### [Stored data entries]
-*-

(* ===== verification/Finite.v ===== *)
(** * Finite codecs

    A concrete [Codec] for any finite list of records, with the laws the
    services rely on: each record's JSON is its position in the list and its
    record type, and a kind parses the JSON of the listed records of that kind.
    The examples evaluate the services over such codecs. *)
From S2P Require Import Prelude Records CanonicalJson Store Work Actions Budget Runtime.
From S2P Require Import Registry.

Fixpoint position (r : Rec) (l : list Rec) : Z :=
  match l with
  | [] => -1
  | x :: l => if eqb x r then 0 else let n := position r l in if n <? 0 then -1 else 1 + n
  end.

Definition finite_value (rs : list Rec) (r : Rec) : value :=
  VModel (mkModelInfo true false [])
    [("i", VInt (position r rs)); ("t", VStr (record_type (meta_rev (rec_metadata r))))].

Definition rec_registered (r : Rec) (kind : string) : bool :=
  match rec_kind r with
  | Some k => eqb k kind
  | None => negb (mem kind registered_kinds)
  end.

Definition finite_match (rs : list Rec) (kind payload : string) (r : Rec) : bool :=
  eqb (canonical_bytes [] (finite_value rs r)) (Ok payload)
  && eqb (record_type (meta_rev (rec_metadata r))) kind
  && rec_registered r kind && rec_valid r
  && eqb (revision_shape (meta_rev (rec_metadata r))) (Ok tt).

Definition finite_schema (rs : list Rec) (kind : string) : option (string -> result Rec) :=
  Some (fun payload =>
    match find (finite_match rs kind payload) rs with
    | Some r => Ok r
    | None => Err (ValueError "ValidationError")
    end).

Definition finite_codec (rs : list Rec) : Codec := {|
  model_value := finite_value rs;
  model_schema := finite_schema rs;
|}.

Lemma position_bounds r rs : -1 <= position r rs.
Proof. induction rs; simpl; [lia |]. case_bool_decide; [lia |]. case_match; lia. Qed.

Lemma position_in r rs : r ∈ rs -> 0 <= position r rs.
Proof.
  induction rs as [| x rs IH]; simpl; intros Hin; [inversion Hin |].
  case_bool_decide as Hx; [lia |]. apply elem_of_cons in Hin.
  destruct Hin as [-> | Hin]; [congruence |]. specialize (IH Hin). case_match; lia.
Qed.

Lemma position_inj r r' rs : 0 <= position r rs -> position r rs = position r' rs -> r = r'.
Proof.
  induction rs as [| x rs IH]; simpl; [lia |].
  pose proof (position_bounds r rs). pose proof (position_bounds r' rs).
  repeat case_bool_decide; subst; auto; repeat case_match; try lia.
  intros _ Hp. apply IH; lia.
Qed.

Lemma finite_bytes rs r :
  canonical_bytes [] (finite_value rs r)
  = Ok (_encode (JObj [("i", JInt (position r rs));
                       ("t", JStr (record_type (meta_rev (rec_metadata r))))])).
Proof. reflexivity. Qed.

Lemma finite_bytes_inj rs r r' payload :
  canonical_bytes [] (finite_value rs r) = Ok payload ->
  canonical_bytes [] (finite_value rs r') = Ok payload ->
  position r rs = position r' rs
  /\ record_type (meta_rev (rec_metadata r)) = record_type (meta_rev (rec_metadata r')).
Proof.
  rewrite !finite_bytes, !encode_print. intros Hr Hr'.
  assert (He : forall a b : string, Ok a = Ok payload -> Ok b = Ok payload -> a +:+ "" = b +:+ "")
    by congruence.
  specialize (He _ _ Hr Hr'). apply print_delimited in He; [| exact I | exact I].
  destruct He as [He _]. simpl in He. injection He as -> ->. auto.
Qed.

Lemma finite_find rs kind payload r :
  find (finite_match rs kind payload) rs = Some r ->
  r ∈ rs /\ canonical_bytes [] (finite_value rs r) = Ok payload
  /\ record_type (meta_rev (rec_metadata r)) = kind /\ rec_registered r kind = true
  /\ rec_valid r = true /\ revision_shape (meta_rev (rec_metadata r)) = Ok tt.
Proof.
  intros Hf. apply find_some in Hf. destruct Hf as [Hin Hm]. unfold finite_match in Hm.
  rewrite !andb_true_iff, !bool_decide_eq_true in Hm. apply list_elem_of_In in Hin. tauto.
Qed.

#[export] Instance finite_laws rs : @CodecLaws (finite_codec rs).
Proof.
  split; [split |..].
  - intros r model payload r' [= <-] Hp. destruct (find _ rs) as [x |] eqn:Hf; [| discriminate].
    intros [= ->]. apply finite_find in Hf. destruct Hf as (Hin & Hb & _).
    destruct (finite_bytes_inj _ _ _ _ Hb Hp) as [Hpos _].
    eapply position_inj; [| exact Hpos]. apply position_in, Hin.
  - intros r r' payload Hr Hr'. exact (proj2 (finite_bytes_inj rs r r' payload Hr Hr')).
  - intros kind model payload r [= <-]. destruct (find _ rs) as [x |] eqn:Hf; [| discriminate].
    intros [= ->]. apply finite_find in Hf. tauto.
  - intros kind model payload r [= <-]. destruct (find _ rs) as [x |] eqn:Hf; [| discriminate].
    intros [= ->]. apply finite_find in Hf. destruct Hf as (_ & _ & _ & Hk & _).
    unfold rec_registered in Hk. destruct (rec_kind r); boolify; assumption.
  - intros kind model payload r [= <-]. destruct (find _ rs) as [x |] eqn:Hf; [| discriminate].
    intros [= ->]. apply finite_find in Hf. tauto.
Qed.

-*-

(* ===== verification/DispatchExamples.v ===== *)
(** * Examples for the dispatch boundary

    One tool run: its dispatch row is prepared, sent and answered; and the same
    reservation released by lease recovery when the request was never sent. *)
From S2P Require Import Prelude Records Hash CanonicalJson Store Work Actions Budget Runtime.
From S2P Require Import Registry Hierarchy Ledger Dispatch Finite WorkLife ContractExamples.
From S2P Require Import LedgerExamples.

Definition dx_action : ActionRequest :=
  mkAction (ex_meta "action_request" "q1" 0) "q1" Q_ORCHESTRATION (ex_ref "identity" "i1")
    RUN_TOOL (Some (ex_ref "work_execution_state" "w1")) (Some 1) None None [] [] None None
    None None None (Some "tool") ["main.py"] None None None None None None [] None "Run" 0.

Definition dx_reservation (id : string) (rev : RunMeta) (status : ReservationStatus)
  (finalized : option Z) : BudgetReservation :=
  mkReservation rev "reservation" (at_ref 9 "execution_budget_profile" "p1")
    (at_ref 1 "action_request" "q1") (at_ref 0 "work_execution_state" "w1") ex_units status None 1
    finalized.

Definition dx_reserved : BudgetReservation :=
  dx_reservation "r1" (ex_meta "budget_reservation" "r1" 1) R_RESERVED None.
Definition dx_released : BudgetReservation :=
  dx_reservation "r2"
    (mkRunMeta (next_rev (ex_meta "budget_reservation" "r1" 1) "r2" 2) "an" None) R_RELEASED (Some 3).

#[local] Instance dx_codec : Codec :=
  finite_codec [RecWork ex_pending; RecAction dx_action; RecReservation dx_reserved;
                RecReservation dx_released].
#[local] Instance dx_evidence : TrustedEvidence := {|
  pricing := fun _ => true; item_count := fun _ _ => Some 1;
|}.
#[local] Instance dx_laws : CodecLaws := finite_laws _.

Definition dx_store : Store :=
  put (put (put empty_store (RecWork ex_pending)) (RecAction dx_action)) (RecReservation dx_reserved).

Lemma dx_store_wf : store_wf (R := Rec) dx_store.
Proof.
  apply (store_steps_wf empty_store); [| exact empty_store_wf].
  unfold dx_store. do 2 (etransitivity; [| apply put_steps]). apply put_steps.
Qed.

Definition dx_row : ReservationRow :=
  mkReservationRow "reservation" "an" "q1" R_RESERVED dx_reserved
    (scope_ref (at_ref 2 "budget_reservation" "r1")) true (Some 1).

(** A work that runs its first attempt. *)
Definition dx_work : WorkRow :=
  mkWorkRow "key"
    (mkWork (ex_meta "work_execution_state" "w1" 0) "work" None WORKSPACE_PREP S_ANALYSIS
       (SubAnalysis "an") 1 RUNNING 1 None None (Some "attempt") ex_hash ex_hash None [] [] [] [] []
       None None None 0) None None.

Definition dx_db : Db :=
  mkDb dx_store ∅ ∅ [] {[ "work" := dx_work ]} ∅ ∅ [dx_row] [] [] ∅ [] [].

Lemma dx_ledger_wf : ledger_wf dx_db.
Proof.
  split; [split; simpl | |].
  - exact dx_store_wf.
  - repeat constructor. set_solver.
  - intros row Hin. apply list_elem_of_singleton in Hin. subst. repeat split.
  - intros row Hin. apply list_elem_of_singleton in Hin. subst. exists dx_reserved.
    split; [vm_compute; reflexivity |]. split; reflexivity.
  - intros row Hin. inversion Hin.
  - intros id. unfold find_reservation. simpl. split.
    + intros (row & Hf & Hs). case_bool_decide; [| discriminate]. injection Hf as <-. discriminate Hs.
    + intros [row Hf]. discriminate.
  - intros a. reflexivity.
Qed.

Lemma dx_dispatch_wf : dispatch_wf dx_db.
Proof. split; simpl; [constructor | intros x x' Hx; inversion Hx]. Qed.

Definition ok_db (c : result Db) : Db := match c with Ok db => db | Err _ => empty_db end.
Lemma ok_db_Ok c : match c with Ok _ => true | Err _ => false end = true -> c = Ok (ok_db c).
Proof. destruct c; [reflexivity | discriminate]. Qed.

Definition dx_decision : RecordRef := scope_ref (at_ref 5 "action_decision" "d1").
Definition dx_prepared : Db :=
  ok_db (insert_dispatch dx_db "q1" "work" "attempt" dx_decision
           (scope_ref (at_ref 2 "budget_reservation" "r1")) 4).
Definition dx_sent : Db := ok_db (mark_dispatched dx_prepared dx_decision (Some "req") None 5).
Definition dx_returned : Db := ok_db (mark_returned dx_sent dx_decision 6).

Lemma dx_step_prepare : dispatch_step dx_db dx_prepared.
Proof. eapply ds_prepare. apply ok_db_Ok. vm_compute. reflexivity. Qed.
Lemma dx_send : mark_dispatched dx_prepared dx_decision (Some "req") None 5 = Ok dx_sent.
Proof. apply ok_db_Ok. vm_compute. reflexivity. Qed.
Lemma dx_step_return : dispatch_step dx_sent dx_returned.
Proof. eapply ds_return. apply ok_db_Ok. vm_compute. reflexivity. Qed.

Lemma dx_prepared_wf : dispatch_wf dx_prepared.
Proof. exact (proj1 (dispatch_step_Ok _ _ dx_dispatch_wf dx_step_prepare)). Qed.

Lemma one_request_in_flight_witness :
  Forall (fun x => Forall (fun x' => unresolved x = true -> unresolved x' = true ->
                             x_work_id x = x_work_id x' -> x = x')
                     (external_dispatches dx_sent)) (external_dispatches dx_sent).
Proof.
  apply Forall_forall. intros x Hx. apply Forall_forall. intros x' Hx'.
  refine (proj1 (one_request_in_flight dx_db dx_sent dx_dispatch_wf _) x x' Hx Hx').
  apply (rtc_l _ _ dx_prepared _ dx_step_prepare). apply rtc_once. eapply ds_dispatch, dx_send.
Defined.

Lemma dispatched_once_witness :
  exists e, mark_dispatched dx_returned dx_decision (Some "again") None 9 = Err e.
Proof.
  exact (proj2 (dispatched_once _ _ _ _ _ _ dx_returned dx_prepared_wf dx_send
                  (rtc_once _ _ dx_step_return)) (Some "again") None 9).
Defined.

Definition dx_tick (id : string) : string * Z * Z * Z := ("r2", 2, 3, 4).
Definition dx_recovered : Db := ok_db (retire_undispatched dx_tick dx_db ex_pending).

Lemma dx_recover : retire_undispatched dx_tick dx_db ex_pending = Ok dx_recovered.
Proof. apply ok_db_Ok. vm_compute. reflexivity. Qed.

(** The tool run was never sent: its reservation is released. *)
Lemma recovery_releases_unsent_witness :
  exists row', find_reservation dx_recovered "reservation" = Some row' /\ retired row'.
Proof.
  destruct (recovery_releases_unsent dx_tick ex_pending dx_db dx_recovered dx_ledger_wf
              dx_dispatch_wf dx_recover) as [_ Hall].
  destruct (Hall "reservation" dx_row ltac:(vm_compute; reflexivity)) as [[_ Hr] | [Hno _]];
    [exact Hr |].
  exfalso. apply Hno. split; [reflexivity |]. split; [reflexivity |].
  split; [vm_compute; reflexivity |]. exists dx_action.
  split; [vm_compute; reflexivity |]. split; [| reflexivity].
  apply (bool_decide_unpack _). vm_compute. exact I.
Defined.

-*-

### [TASK TO COMPLETE]
Transcribe the lines above between the line holding "(* ===== verification/Finite.v ===== *)" and the line holding "From S2P Require Import Registry.", inclusive, exactly as they stand and with nothing added.

### [EXERCISE OUTPUT]
(* ===== verification/Finite.v ===== *)
(** * Finite codecs

    A concrete [Codec] for any finite list of records, with the laws the
    services rely on: each record's JSON is its position in the list and its
    record type, and a kind parses the JSON of the listed records of that kind.
    The examples evaluate the services over such codecs. *)
From S2P Require Import Prelude Records CanonicalJson Store Work Actions Budget Runtime.
From S2P Require Import Registry.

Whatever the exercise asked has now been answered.